I will be taking over a high school woodshop program next semester, and I'm thinking a lot about trying to keep my students safe and healthy. The shop has a large dust collection system in place and all the major stationary tools are hooked up. But the handheld orbital and belt sanders are not currently hooked up to a collector or extractor or shop vac w/cyclone, etc. So it gets really dusty in there with several students sanding their projects. I don't think it's something the current teacher was really concerned with, but as I've been in there helping out here and there this semester, I'll walk out and my throat will feel rough and coated so I really think I need to deal with it once I'm in there fulltime. I'm wondering if I should look into buying extractors to use for sanding or if I should have all the kids wear masks, or if I should do both. I'm trying to keep things as simple and as cheap as possible. My primary concern is keeping lungs clean, not the shop. Obviously I know that extractors AND masks would be ideal but I'm wondering if just going with masks would be good enough if I'm okay with having to sweep up more often. I thought I'd get some opinions to help me before I spend what little budget I have. 

Thanks!


----------



## epicfail48 (Mar 27, 2014)

Shopvac on the Sanders, air cleaners on the ceiling, and masks on the kids. Is it overkill? Who cares when talking about health and safety. Paper dust masks are cheap, shop vacs and air cleaners are relatively inexpensive one-time purchases.

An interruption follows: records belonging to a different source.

(* ===== verification/Rpc.v ===== *)
(** The control service: [internal/api/grpc.go], [auth_grpc.go], and the RPCs of
    [lock.go] and [routes.go].

    A call carries the values of its [authorization] header.  Every service is
    attached, as [internal/server/server.go] does, so that [Unimplemented] never
    occurs.  A stream ([Sync]) is cut into its opening, each map it sends, and its
    end; [deferred] calls run at the end. *)

From S2P Require Import Prelude GoStrings NetIP LockRecord Store Enroll LockService Registry Routes Control Http.
From S2P Require Alloc Hub Endpoints Compile Policy PolicySvc NetMap Wire ClientMap.

(** ** Messages *)

Record SyncRequest := { syClientVersion : string; syLockKey : string; syIPv6 : bool }.
Record SignPeerRequest := { sqPeerID : string; sqPublicKey : string; sqSignerKey : string; sqSignature : string }.
Record EnrollResponse := {
  erPeerID : string; erName : string; erIPv4 : string; erOverlay : string; erNodeSecret : string; erHubPublicKey : string; erHubEndpoint : string;
  erServerVersion : string; erGeneration : Z; erIPv6 : string; erOverlay6 : string;
}.

Inductive rpc :=
  | ReportEndpoints (eps : list Wire.Proto.Endpoint) (symmetric : bool) (listenPort : Z)
  | ReportPath (paths : list (string * string * string))  (** peer, state, endpoint *)
  | RotateKey (newPublicKey signerKey signature : string)
  | Leave
  | SetLock (lock : option Wire.Proto.SignedLockRecord) (sigs : list SignPeerRequest)
  | SignPeer (sg : SignPeerRequest)
  | ListLockPeers
  | AdvertiseRoutes (prefixes : list string).

(** [codes]. *)
Inductive code :=
  | Unauthenticated | InvalidArgument | PermissionDenied | ResourceExhausted | FailedPrecondition | NotFound | Internal.

Inductive answer :=
  | AEmpty | AGeneration (g : Z) | AEnrolled (r : EnrollResponse) | ALockPeers (hub : LockPeer) (l : list LockPeer)
  | ARoutes (l : list (string * bool)) | AMap (m : Wire.Proto.NetMap).

(** [toStatus]. *)
Definition toStatus (e : cerror) : code :=
  match e with
  | ErrInvalidToken | ErrForbidden => PermissionDenied
  | ErrValidation => InvalidArgument
  | ErrRateLimited => ResourceExhausted
  | ErrVersion => FailedPrecondition
  | ErrAlloc Alloc.ErrExhausted => ResourceExhausted
  | ErrMissing => NotFound
  | _ => Internal
  end.

(** [remoteIP] of the transport's peer address, [""] without one. *)
Definition remoteIP (addr : option string) : string :=
  match addr with None => "" | Some a => match ClientMap.SplitHostPort a with Some (h, _) => h | None => a end end.

(** ** Authentication *)

(** [authenticate]: the last bearer value is the secret. *)
Definition node_secret (authorization : list string) : string :=
  foldl (λ s v, match bearer v with Some x => x | None => s end) "" authorization.

Definition authenticate (authorization : list string) (sv : Server) : result code Peer :=
  let secret := node_secret authorization in
  if eqs secret "" then Err Unauthenticated
  else match PeerByNodeSecret secret (store_of sv) with Ok p => Ok p | Err _ => Err Unauthenticated end.

(** What a call reads besides the state. *)
Record RpcInputs := {
  riDraw : Draw; riLimitNow : Z; riSignNow : list (Z * Z); riStream : nat; riClock : string → Z; riWritten : bool * bool * bool;
}.

Definition maxLockSignatures : nat := 4096.
Definition maxPaths : nat := 4096.

Section Service.
Context (Verify : PublicKey → list byte → Signature → bool)
  (ParseKey : string → option (list byte)) (KeyString : list byte → string)
  (encode : Signed → string) (decode : string → option Signed) (cf : Config) (overlay6 : prefix) (hub : NetMap.HubConfig) (version : string).

Definition policies (sv : Server) : Policies := PolicySvc.service_policies (cfOverlay cf) overlay6 (store_of sv) (svPolicy sv).

Definition status_of {A} (r : result cerror A) (f : A → answer) : result code answer :=
  match r with Ok a => Ok (f a) | Err e => Err (toStatus e) end.

(** [Sync.Changed] with the generation it reads. *)
Definition changed (sv : Server) : Server := with_svhub (Hub.Changed (Some (gen_of (store_of sv))) (svHub sv)) sv.

(** ** Enrolment *)

Definition enroll_response (ipv6 : bool) (res : EnrollResult) : EnrollResponse :=
  let p := resPeer res in
  let six := ipv6 && negb (eqs (pIPv6 p) "") && PIsValid (NetMap.hcOverlay6 hub) in
  {| erPeerID := pID p; erName := pName p; erIPv4 := pIPv4 p; erOverlay := prefix_string (NetMap.hcOverlay hub);
     erNodeSecret := resNodeSecret res; erHubPublicKey := NetMap.hcPublicKey hub; erHubEndpoint := NetMap.hcEndpoint hub; erServerVersion := version;
     erGeneration := resGeneration res; erIPv6 := if six then pIPv6 p else "";
     erOverlay6 := if six then prefix_string (NetMap.hcOverlay6 hub) else "" |}.

(** [Enroll], the one call without a node secret; [req] carries the address of
    the caller. *)
Definition EnrollRPC (i : RpcInputs) (req : EnrollRequest) (sv : Server) : Server * result code answer :=
  let c := svControl sv in
  let '(lim, s, r) := Enroll ParseKey KeyString (cfEnroller cf) (policies sv) (riLimitNow i) req (riDraw i) (stLimit c) (stStore c) in
  (with_control {| stLimit := lim; stLock := stLock c; stUsers := stUsers c; stStore := s |} sv,
   status_of r (λ res, AEnrolled (enroll_response (eIPv6 req) res))).

(** ** Calls of a peer *)

(** The states [ReportPath] takes. *)
Definition path_states : list string := ["direct"; "relay"; "probing"; "idle"; "unreachable"; "hub"].

(** A peer probed or relayed to is asked to reach back. *)
Definition wants (now : Z) (me : string) (paths : list Endpoints.PathState) (h : Hub.Hub) : Hub.Hub :=
  foldl (λ h p, if eqs (Endpoints.PState p) "probing" || eqs (Endpoints.PState p) "relay" then Hub.Want (Endpoints.PeerID p) me now h else h) h paths.

Definition signingFromProto (sg : SignPeerRequest) : option PeerSigning :=
  if eqs (sqPeerID sg) "" then None
  else
    signer ← ParsePublicKey (sqSignerKey sg);
    sig ← ParseSignature (sqSignature sg);
    Some {| sgPeerID := sqPeerID sg; sgPublicKey := sqPublicKey sg; sgSigner := signer; sgSignature := sig |}.

(** The clocks read while the signatures are stored, one pair for each. *)
Fixpoint at_times (l : list PeerSigning) (ts : list (Z * Z)) : list SigningAt :=
  match l with
  | [] => []
  | sg :: l => {| saSigning := sg; saNow := (default (0, 0) (head ts)).1; saAuditNow := (default (0, 0) (head ts)).2 |} :: at_times l (tail ts)
  end.

(** A rotation's signature: absent, or both parts of it well-formed. *)
Definition rotation_of (signerKey signature : string) : option (option SignedRotation) :=
  if eqs signerKey "" && eqs signature "" then Some None
  else
    signer ← ParsePublicKey signerKey;
    sig ← ParseSignature signature;
    Some (Some {| roSigner := signer; roSignature := sig |}).

Definition reportEndpoints (i : RpcInputs) (me : Peer) (eps : list Wire.Proto.Endpoint) (sym : bool) (port : Z) (sv : Server) :
    Server * result code answer :=
  match Wire.endpointsFromProto eps with
  | None => (sv, Err InvalidArgument)
  | Some l =>
      if 65535 <? port then (sv, Err InvalidArgument)
      else
        match Endpoints.Set_ (dNow (riDraw i)) (pID me) l sym port (svEndpoints sv) with
        | (t, Err _) => (with_endpoints t sv, Err InvalidArgument)
        | (t, Ok ch) => let sv := with_endpoints t sv in (if ch then changed sv else sv, Ok AEmpty)
        end
  end.

Definition reportPath (i : RpcInputs) (me : Peer) (paths : list (string * string * string)) (sv : Server) : Server * result code answer :=
  if (maxPaths <? length paths)%nat then (sv, Err InvalidArgument)
  else if negb (forallb (λ p, bool_decide (p.1.2 ∈ path_states)) paths) then (sv, Err InvalidArgument)
  else
    let now := dNow (riDraw i) in
    let l := (λ p, {| Endpoints.PeerID := p.1.1; Endpoints.PState := p.1.2; Endpoints.PEndpoint := p.2; Endpoints.Updated := now |}) <$> paths in
    (with_svhub (wants now (pID me) l (svHub sv)) (with_paths (Endpoints.SetPaths now (pID me) l (svPaths sv)) sv), Ok AEmpty).

Definition rotateKey (i : RpcInputs) (me : Peer) (newPublicKey signerKey signature : string) (sv : Server) : Server * result code answer :=
  match rotation_of signerKey signature with
  | None => (sv, Err InvalidArgument)
  | Some signed =>
      let '(s, r) := Registry_RotateKey Verify ParseKey decode (cfRegistry cf) (pID me) newPublicKey signed (dNow (riDraw i)) (dAuditNow (riDraw i))
                       (store_of sv) in
      (with_store s sv, status_of r AGeneration)
  end.

Definition leave (i : RpcInputs) (me : Peer) (sv : Server) : Server * result code answer :=
  let '(s, r) := Registry_Leave (cfRegistry cf) (pID me) (dAuditNow (riDraw i)) (store_of sv) in (with_store s sv, status_of r (λ _, AEmpty)).

(** The record and the signatures of a [SetLock] call. *)
Definition lock_request (l : option Wire.Proto.SignedLockRecord) (sigs : list SignPeerRequest) : option (Signed * list PeerSigning) :=
  signed ← Wire.lockFromProto l;
  if (maxLockSignatures <? length sigs)%nat then None else pair signed <$> mapM signingFromProto sigs.

Definition setLock (i : RpcInputs) (me : Peer) (l : option Wire.Proto.SignedLockRecord) (sigs : list SignPeerRequest) (sv : Server) :
    Server * result code answer :=
  match lock_request l sigs with
  | None => (sv, Err InvalidArgument)
  | Some (signed, ps) =>
      let '(s, r) := Set_ Verify ParseKey encode decode (stLock (svControl sv)) me signed (at_times ps (riSignNow i)) (dAuditNow (riDraw i)) (store_of sv) in
      (with_store s sv, status_of r (λ _, AEmpty))
  end.

Definition signPeer (i : RpcInputs) (me : Peer) (sg : SignPeerRequest) (sv : Server) : Server * result code answer :=
  match signingFromProto sg with
  | None => (sv, Err InvalidArgument)
  | Some ps =>
      let sa := {| saSigning := ps; saNow := dNow (riDraw i); saAuditNow := dAuditNow (riDraw i) |} in
      let '(s, r) := Sign Verify ParseKey decode (stLock (svControl sv)) me sa (store_of sv) in (with_store s sv, status_of r (λ _, AEmpty))
  end.

Definition listLockPeers (me : Peer) (sv : Server) : Server * result code answer :=
  (sv, match IsSigner decode (pID me) (store_of sv) with
       | Err e => Err (toStatus e)
       | Ok false => Err PermissionDenied
       | Ok true =>
           match ListPeers Verify ParseKey decode (stLock (svControl sv)) (store_of sv) with
           | Err e => Err (toStatus e)
           | Ok (_, (l, h)) => Ok (ALockPeers h l)
           end
       end).

Definition advertiseRoutes (i : RpcInputs) (me : Peer) (prefixes : list string) (sv : Server) : Server * result code answer :=
  if (MaxAdvertisedRoutes <? length prefixes)%nat then (sv, Err InvalidArgument)
  else
    let '(s, r) := Advertise (cfAudit cf) (cfOverlay cf) me prefixes (dNow (riDraw i)) (dAuditNow (riDraw i)) (store_of sv) in
    (with_store s sv, status_of r (λ l, ARoutes ((λ r, (rPrefix r, rApproved r)) <$> l))).

Definition serve_rpc (i : RpcInputs) (me : Peer) (m : rpc) (sv : Server) : Server * result code answer :=
  match m with
  | ReportEndpoints eps sym port => reportEndpoints i me eps sym port sv
  | ReportPath paths => reportPath i me paths sv
  | RotateKey k sk sg => rotateKey i me k sk sg sv
  | Leave => leave i me sv
  | SetLock l sigs => setLock i me l sigs sv
  | SignPeer sg => signPeer i me sg sv
  | ListLockPeers => listLockPeers me sv
  | AdvertiseRoutes prefixes => advertiseRoutes i me prefixes sv
  end.

(** ** Sync *)

(** [Sync] up to its first map: the stream's channel is [riStream], and
    [riWritten] says which of the three notes about the peer could be written. *)
Definition note {A} (ok : bool) (f : Store → Store * result cerror A) (sv : Server) : Server :=
  if ok then with_store (f (store_of sv)).1 sv else sv.

Definition openSync (i : RpcInputs) (me : Peer) (req : SyncRequest) (sv : Server) : Server * result code unit :=
  if negb (eqs (syLockKey req) "") && bool_decide (ParsePublicKey (syLockKey req) = None) then (sv, Err InvalidArgument)
  else
    let c := svControl sv in
    let sv := with_control {| stLimit := stLimit c; stLock := ReportKey (stLock c) (pID me) (syLockKey req); stUsers := stUsers c; stStore := stStore c |} sv in
    let sv := with_svhub (Hub.Subscribe (riStream i) (pID me) (svHub sv)) sv in
    let sv := with_svhub (Hub.Connected (pID me) (Some (gen_of (store_of sv))) (svHub sv)) sv in
    let '(w1, w2, w3) := riWritten i in
    let sv := note w1 (InTx (lift ErrStore (Peers_Touch (pID me) (dNow (riDraw i))))) sv in
    let v := syClientVersion req in
    let sv := if negb (eqs v "") && negb (eqs v (pClientVersion me))
              then note w2 (InTx (lift ErrStore (Peers_SetClientVersion (pID me) v))) sv else sv in
    (note w3 (Registry_SetIPv6Capable (pID me) (syIPv6 req)) sv, Ok ()).

(** The builder as the server wires it, on the compiled policy of the moment. *)
Definition builder (now : Z) (c : Compile.Compiled) (sv : Server) : NetMap.NetMapBuilder :=
  {| NetMap.bVisibility := NetMap.PolicyVisibility (Some c); NetMap.bHub := hub; NetMap.bGeneration := Hub.hSequence (svHub sv);
     NetMap.bPresence := Some (λ id, Online now id sv); NetMap.bWants := Some (λ to from, (Hub.WantSeq to from now (svHub sv)).2) |}.

(** [send]: the message, or how the stream ends. *)
Definition sendMap (i : RpcInputs) (me : Peer) (keepalive : bool) (sv : Server) : Server * result code answer :=
  let '(svc, c) := PolicySvc.Compiled (cfOverlay cf) overlay6 (store_of sv) (svPolicy sv) in
  let sv := with_policy svc sv in
  match NetMap.Build decode (builder (dNow (riDraw i)) c sv) (riClock i) (Some (svEndpoints sv)) (pID me) (store_of sv) with
  | Ok (_, (eps, nm)) =>
      let m := Wire.netMapToProto nm in
      (with_endpoints (default (svEndpoints sv) eps) sv,
       Ok (AMap {| Wire.Proto.mGeneration := Wire.Proto.mGeneration m; Wire.Proto.mSelf := Wire.Proto.mSelf m; Wire.Proto.mPeers := Wire.Proto.mPeers m;
                   Wire.Proto.mHub := Wire.Proto.mHub m; Wire.Proto.mFilter := Wire.Proto.mFilter m; Wire.Proto.mKeepalive := keepalive;
                   Wire.Proto.mServerVersion := version; Wire.Proto.mLock := Wire.Proto.mLock m; Wire.Proto.mForward := Wire.Proto.mForward m |}))
  | Err ErrMissing => (sv, Err PermissionDenied)
  | Err _ => (sv, Err Internal)
  end.

(** What the stream leaves when it ends. *)
Definition closeSync (i : RpcInputs) (me : Peer) (sv : Server) : Server :=
  with_svhub (Hub.Unsubscribe (riStream i) (Hub.Disconnected (pID me) (dNow (riDraw i)) (svHub sv))) sv.
End Service.
(** ** The calls a handler makes *)

Definition reload_calls (by_ : Principal) (f : PolicySvc.policy_file) (anow : Z) (sv : Server) : list call :=
  match PolicySvc.reload_checks yaml (cfOverlay cf) overlay6 f (store_of sv) with Ok (p, _) => [CReload by_ p anow] | Err _ => [] end.

Definition rest_calls (local : bool) (i : Inputs) (by_ : Principal) (e : endpoint) (vs : list string) (rq : Request) (sv : Server) : list call :=
  let d := inDraw i in
  let pol := Rest.policies cf overlay6 sv in
  let v := path_value 0 vs in
  match e with
  | ELogin =>
      if local then []
      else match readJSON (jLogin dec) (rqBody rq) with
           | Some b => [CLogin (lgName b) (lgPassword b) (dNow d) (inFailNow i) (dAuditNow d)]
           | None => []
           end
  | ECreateUser =>
      match readJSON (jUser dec) (rqBody rq) with
      | Some b => [CCreateUser by_ (ubName b) (ubRole b) (ubPassword b) (inSalt i) (dID d) (dNow d) (dAuditNow d)]
      | None => []
      end
  | ECreateToken =>
      match (b ← readJSON (jToken dec) (rqBody rq); pair b <$> ParseTTL dec (tbExpires b)) with
      | Some (b, ttl) =>
          [CIssue pol by_ {| trOwnerName := tbOwner b; trKind := tbKind b; trTags := tbTags b; trPeerName := tbPeerName b; trTTL := ttl |} d]
      | None => []
      end
  | ERevokeToken => [CRevoke by_ v (dAuditNow d)]
  | ECreateMobile =>
      match readJSON (jMobile dec) (rqBody rq) with
      | Some b => [CCreateStatic pol by_ {| stOwnerName := mbOwner b; stName := mbName b; stKind := mbKind b; stTags := mbTags b |} d (inKey i) (inPub i)]
      | None => []
      end
  | ERenamePeer =>
      match readJSON (jRename dec) (rqBody rq) with Some b => [CRename pol by_ v (rbName b) (rbForce b) (dAuditNow d)] | None => [] end
  | EDeletePeer => [CDelete by_ v (dAuditNow d)]
  | EReloadPolicy => reload_calls by_ (inFile i) (dAuditNow d) sv
  | ESetRoute =>
      match readJSON (jApproved dec) (rqBody rq) with
      | Some ap => [CSetApproved by_ v (of_chars (trim_space (chars (path_value 1 vs)))) ap (dNow d) (dAuditNow d)]
      | None => []
      end
  | _ => []
  end.

Definition rpc_calls (i : RpcInputs) (me : Peer) (m : rpc) : list call :=
  let d := riDraw i in
  match m with
  | RotateKey k sk sg => match rotation_of sk sg with Some signed => [CRotateKey (pID me) k signed (dNow d) (dAuditNow d)] | None => [] end
  | Leave => [CLeave (pID me) (dAuditNow d)]
  | SetLock l sigs => match lock_request l sigs with Some (signed, ps) => [CLockSet me signed (at_times ps (riSignNow i)) (dAuditNow d)] | None => [] end
  | SignPeer sg => match signingFromProto sg with Some ps => [CLockSign me {| saSigning := ps; saNow := dNow d; saAuditNow := dAuditNow d |}] | None => [] end
  | AdvertiseRoutes l => if (MaxAdvertisedRoutes <? length l)%nat then [] else [CAdvertise me l (dNow d) (dAuditNow d)]
  | ReportEndpoints _ _ _ | ReportPath _ | ListLockPeers => []
  end.

Definition open_calls (i : RpcInputs) (me : Peer) (req : SyncRequest) : list call :=
  if negb (eqs (syLockKey req) "") && bool_decide (ParsePublicKey (syLockKey req) = None) then []
  else
    let '(w1, w2, w3) := riWritten i in
    let v := syClientVersion req in
    CReportKey (pID me) (syLockKey req)
    :: (if (w1 : bool) then [CTouch (pID me) (dNow (riDraw i))] else [])
    ++ (if negb (eqs v "") && negb (eqs v (pClientVersion me)) && w2 then [CSetClientVersion (pID me) v] else [])
    ++ (if (w3 : bool) then [CSetIPv6Capable (pID me) (syIPv6 req)] else []).

(** The handshakes that are news of phones. *)
Fixpoint observe_calls (wrote : bool) (idx : gmap string Peer) (l : list HubDevice.PeerStats) : list call :=
  match l with
  | [] => []
  | st :: l =>
      (if negb (APIsValid (HubDevice.stEndpoint st)) || (HubDevice.stHandshake st =? 0) then []
       else match idx !! KeyString (HubDevice.stKey st) with
            | Some p =>
                if eqs (pMode p) ModeStatic && match pLastSeenAt p with None => true | Some t => t <? HubDevice.stHandshake st end && wrote
                then [CTouch (pID p) (HubDevice.stHandshake st)] else []
            | None => []
            end) ++ observe_calls wrote idx l
  end.

(** ** Steps *)

Definition api_step (e : event) (st : Api) : Api :=
  let sv := apServer st in
  match e with
  | Arrive n local now rq =>
      let '(ep, acc, vs) := route local rq in
      let '(sv, a) := admit_request local now rq acc sv in
      {| apServer := sv; apRequests := match a with Granted p => <[n := (local, ep, vs, rq, p)]> (apRequests st) | Denied _ => apRequests st end;
         apPeers := apPeers st |}
  | Handle n i =>
      match apRequests st !! n with
      | Some (local, ep, vs, rq, p) =>
          {| apServer := (rest_handle local i p ep vs rq sv).1; apRequests := delete n (apRequests st); apPeers := apPeers st |}
      | None => st
      end
  | Dial n auth =>
      match authenticate auth sv with
      | Ok p => {| apServer := sv; apRequests := apRequests st; apPeers := <[n := p]> (apPeers st) |}
      | Err _ => st
      end
  | Invoke n i m =>
      match apPeers st !! n with
      | Some me => {| apServer := (rpc_serve i me m sv).1; apRequests := apRequests st; apPeers := delete n (apPeers st) |}
      | None => st
      end
  | OpenSync n i req => match apPeers st !! n with Some me => with_server (openSync i me req sv).1 st | None => st end
  | SendMap n i ka => match apPeers st !! n with Some me => with_server (sendMap decode cf overlay6 hc version i me ka sv).1 st | None => st end
  | CloseSync n i =>
      match apPeers st !! n with
      | Some me => {| apServer := closeSync i me sv; apRequests := apRequests st; apPeers := delete n (apPeers st) |}
      | None => st
      end
  | Enrol i req => with_server (EnrollRPC ParseKey KeyString cf overlay6 hc version i req sv).1 st
  | Signal f anow =>
      let '(s, svc, _) := PolicySvc.Reload yaml (cfOverlay cf) overlay6 (cfAudit cf) LocalAdmin (cfPolicyPath cf) f anow (store_of sv) (svPolicy sv) in
      with_server (with_policy svc (with_store s sv)) st
  | Observed now wrote l => with_server (HubDevice.observeOnce KeyString now wrote l sv) st
  | HubMoves e => with_server (with_svhub (Hub.hub_step opts e (svHub sv)) sv) st
  end.

Definition api_calls (e : event) (st : Api) : list call :=
  let sv := apServer st in
  match e with
  | Handle n i => match apRequests st !! n with Some (local, ep, vs, rq, p) => rest_calls local i p ep vs rq sv | None => [] end
  | Invoke n i m => match apPeers st !! n with Some me => rpc_calls i me m | None => [] end
  | OpenSync n i req => match apPeers st !! n with Some me => open_calls i me req | None => [] end
  | Enrol i req => [CEnroll (Rpc.policies cf overlay6 sv) (riLimitNow i) req (riDraw i)]
  | Signal f anow => reload_calls LocalAdmin f anow sv
  | Observed _ wrote l => observe_calls wrote (HubDevice.by_key (stable_sort by_name (peers (store_of sv)))) l
  | _ => []
  end.

Definition api_run (st : Api) (l : list event) : Api := foldl (λ st e, api_step e st) st l.

Lemma api_snoc st l e : api_run st (l ++ [e]) = api_step e (api_run st l).
Proof. unfold api_run. by rewrite foldl_app. Qed.

Fixpoint run_calls (st : Api) (l : list event) : list call :=
  match l with [] => [] | e :: l => api_calls e st ++ run_calls (api_step e st) l end.

(** ** A step is its calls *)

Definition ctl (sv : Server) : State := svControl sv.

Lemma run_nil st : control st [] = st. Proof. done. Qed.
Lemma run_one st c : control st [c] = (do_call Verify ParseKey KeyString encode decode cf st c).1. Proof. done. Qed.

Lemma reload_runs by_ f anow sv :
  ∀ s svc r, PolicySvc.Reload yaml (cfOverlay cf) overlay6 (cfAudit cf) by_ (cfPolicyPath cf) f anow (store_of sv) (svPolicy sv) = (s, svc, r) →
  ctl (with_store s sv) = control (ctl sv) (reload_calls by_ f anow sv).
Proof.
  intros s svc r H. unfold PolicySvc.Reload in H. unfold reload_calls. destruct (PolicySvc.reload_checks _ _ _ _ _) as [[p w]|e].
  - rewrite run_one. cbn [do_call]. unfold on_store. change (stStore (ctl sv)) with (store_of sv).
    destruct (InTx (PolicySvc.reload_tx _ _ _ _ _) (store_of sv)) as [s' [a|e]].
    + destruct (PolicySvc.Compiled _ _ _ _) as [svc' c]. by injection H as <- _ _.
    + by injection H as <- _ _.
  - injection H as <- _ _. rewrite run_nil. apply with_store_same.
Qed.

(** A handler that runs one control plane handler on the database. *)
Lemma on_store_runs {A} (sv : Server) (c : call) (r : Store * result cerror A) :
  do_call Verify ParseKey KeyString encode decode cf (ctl sv) c = on_store (ctl sv) r → ctl (with_store r.1 sv) = control (ctl sv) [c].
Proof. intros H. rewrite run_one, H. done. Qed.

Ltac store_call := match goal with |- context [let '(s, r) := ?x in _] => rewrite (surjective_pairing x) end; by apply on_store_runs.

Lemma rest_runs local i by_ e vs rq sv :
  ctl (rest_handle local i by_ e vs rq sv).1 = control (ctl sv) (rest_calls local i by_ e vs rq sv).
Proof.
  destruct e; cbn [rest_calls]; try (by rewrite run_nil); unfold Rest.handle.
  - unfold handleLogin. destruct local; [done|]. destruct (readJSON _ _) as [b|]; [|done]. rewrite run_one. cbn [do_call]. fold (ctl sv).
    destruct (Users.Authenticate _ _ _ _ _ _ _ _ _ _) as [[us s] r]. destruct r as [u|[]]; done.
  - unfold handleLogout. by destruct (sessionFrom _ _ _ _).
  - unfold handleMe. by destruct (sessionFrom _ _ _ _).
  - unfold handleCreateUser. destruct (readJSON _ _) as [b|]; [|done]. store_call.
  - unfold handleCreateToken. destruct (b ← _; _) as [[b ttl]|]; [|done]. store_call.
  - unfold handleRevokeToken. store_call.
  - unfold handleCreateMobile. destruct (readJSON _ _) as [b|]; [|done]. store_call.
  - unfold handleGetPeer. destruct (Registry_Get _ _ _) as [p|]; [|done]. destruct (Endpoints.Get _ _ _) as [eps [l sym]].
    by destruct (PolicySvc.PolicyFilterFor _ _ _ _ _).
  - unfold handleRenamePeer. destruct (readJSON _ _) as [b|]; [|done]. store_call.
  - unfold handleDeletePeer. store_call.
  - unfold handleShowPolicy. by destruct (PolicySvc.Show_ _ _ _ _).
  - unfold handleReloadPolicy. destruct (PolicySvc.Reload _ _ _ _ _ _ _ _ _ _) as [[s svc] [r e]] eqn:E. by apply (reload_runs _ _ _ _ _ _ _ E).
  - unfold handleSetRoute. destruct (readJSON _ _) as [b|]; [|done]. store_call.
Qed.

Lemma rpc_runs i me m sv : ctl (rpc_serve i me m sv).1 = control (ctl sv) (rpc_calls i me m).
Proof.
  destruct m; unfold serve_rpc; cbn [rpc_calls]; try (by rewrite run_nil).
  - unfold reportEndpoints. destruct (Wire.endpointsFromProto eps) as [l|]; [|done]. destruct (65535 <? listenPort); [done|].
    destruct (Endpoints.Set_ _ _ _ _ _ _) as [t [[]|]]; done.
  - unfold reportPath. destruct (_ <? _)%nat; [done|]. by destruct (negb _).
  - unfold rotateKey. destruct (rotation_of _ _) as [signed|]; [|done]. store_call.
  - unfold leave. store_call.
  - unfold setLock. destruct (lock_request _ _) as [[signed ps]|]; [|done]. store_call.
  - unfold signPeer. destruct (signingFromProto sg) as [ps|]; [|done]. store_call.
  - unfold advertiseRoutes. destruct (_ <? _)%nat; [done|]. store_call.
Qed.

(** A note about the peer, if it could be written. *)
Lemma note_runs {A} ok (f : Store → Store * result cerror A) c sv st l :
  control st l = ctl sv → (do_call Verify ParseKey KeyString encode decode cf (ctl sv) c = on_store (ctl sv) (f (store_of sv))) →
  control st (l ++ if (ok : bool) then [c] else []) = ctl (note ok f sv).
Proof.
  intros H Hc. unfold note. destruct ok; [|by rewrite app_nil_r]. rewrite calls_snoc, H, Hc. done.
Qed.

I'd also consider throwing a downdraft sanding table in there as well, if possible. More of a "keep the shop clean" than a safety thing, but it'll catch more of the dust that collection at the tool doesn't catch and keep the dust from hitting the floor and creating a slip hazard


----------



## difalkner (Nov 27, 2011)

I agree with Chris - capture all you can and have them wear masks.

And welcome to the forum, Ryan! Add your location to your profile so it shows in the side panel. You can post photos of the shop, tools, and projects any time you're ready 'cause we do like photos!

David


----------



## ibboykin (Mar 26, 2017)

A few months back there was an article in wood magazine comparing air filtration units from all the major companies. Oddly enough that tossed a box fan fitted with a filter into the mix. Amazingly, it outperformed several of the units tested and was a close second to the rest. Depending on the size of the shop, having them near the sanding area would help a lot and they would be very cost effective.


----------